◆ The input ◆
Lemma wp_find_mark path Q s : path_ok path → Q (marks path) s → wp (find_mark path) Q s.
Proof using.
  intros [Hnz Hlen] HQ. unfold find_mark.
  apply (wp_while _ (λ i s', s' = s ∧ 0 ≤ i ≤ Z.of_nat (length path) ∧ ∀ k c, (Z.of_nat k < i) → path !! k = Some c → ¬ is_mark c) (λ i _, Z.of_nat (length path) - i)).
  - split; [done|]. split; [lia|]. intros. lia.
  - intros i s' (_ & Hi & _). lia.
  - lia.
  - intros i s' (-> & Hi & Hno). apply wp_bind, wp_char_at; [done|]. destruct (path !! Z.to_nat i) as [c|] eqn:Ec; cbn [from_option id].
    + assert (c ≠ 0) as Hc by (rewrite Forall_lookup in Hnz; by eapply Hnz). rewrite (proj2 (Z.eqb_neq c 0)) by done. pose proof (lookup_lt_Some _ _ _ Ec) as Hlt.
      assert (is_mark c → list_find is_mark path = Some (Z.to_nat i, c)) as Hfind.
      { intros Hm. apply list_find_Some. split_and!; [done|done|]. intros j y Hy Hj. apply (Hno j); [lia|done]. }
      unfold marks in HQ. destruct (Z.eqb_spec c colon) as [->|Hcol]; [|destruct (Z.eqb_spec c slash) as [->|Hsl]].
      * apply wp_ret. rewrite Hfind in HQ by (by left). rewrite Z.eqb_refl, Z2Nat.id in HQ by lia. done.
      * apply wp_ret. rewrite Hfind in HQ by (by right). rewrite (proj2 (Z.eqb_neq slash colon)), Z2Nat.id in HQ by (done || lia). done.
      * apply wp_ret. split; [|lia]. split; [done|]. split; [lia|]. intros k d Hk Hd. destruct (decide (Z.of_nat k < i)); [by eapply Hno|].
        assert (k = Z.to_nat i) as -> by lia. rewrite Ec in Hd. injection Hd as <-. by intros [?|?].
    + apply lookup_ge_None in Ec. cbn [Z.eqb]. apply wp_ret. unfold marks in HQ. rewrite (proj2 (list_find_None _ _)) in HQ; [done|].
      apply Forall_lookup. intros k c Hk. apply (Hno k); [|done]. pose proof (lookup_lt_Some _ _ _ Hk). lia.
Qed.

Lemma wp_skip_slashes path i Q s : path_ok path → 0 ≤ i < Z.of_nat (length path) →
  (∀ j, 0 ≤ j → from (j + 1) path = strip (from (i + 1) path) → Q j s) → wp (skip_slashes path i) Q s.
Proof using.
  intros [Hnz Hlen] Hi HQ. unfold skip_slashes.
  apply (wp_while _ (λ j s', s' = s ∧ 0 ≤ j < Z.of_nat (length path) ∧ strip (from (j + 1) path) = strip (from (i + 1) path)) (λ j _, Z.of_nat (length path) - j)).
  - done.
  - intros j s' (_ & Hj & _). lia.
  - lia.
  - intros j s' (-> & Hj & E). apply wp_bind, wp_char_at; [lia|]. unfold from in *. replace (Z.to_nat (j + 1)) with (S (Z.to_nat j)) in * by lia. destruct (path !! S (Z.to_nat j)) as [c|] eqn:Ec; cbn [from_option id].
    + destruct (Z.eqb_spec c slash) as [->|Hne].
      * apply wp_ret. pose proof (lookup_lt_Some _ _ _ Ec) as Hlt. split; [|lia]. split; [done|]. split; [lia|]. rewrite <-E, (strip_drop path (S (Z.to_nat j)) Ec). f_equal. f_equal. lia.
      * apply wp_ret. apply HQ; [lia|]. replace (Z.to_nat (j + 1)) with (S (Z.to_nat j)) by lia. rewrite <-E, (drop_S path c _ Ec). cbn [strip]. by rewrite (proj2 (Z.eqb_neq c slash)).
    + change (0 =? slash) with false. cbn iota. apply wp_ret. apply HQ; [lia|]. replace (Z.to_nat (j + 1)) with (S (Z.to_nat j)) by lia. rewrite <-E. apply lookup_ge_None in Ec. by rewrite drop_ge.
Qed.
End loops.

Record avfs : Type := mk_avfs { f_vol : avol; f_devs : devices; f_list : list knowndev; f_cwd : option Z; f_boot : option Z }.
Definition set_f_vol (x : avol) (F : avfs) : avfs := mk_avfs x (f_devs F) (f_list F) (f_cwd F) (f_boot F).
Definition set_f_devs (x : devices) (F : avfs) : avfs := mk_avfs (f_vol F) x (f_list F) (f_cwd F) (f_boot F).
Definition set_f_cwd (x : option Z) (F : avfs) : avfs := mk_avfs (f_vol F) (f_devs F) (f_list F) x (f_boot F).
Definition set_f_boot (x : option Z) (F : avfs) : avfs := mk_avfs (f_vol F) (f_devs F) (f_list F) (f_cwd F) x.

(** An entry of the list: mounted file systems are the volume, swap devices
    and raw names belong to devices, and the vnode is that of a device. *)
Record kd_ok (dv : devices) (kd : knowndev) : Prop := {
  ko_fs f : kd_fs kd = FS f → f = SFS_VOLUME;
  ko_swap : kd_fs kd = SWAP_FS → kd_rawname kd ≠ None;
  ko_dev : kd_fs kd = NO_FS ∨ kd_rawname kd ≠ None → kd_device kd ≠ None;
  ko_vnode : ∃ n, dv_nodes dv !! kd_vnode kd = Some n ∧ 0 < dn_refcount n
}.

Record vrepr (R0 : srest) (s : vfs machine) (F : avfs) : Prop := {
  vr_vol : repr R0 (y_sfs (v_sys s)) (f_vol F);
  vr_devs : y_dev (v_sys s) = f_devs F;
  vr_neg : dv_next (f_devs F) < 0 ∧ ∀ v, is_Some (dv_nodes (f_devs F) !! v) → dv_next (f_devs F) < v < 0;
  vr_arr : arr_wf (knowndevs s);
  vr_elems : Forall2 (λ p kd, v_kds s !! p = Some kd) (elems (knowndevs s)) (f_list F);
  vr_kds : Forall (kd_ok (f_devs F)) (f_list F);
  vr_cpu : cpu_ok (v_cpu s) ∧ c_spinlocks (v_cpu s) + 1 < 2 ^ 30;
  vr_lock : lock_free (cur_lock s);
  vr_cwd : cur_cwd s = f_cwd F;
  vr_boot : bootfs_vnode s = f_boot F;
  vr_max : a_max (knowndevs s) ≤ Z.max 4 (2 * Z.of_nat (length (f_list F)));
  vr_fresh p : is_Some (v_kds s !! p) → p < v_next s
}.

◆ Exercise ◆
Among the lines above, return those that contain the string "pose".

◆ Answer area ◆
    + assert (c ≠ 0) as Hc by (rewrite Forall_lookup in Hnz; by eapply Hnz). rewrite (proj2 (Z.eqb_neq c 0)) by done. pose proof (lookup_lt_Some _ _ _ Ec) as Hlt.
      apply Forall_lookup. intros k c Hk. apply (Hno k); [|done]. pose proof (lookup_lt_Some _ _ _ Hk). lia.
      * apply wp_ret. pose proof (lookup_lt_Some _ _ _ Ec) as Hlt. split; [|lia]. split; [done|]. split; [lia|]. rewrite <-E, (strip_drop path (S (Z.to_nat j)) Ec). f_equal. f_equal. lia.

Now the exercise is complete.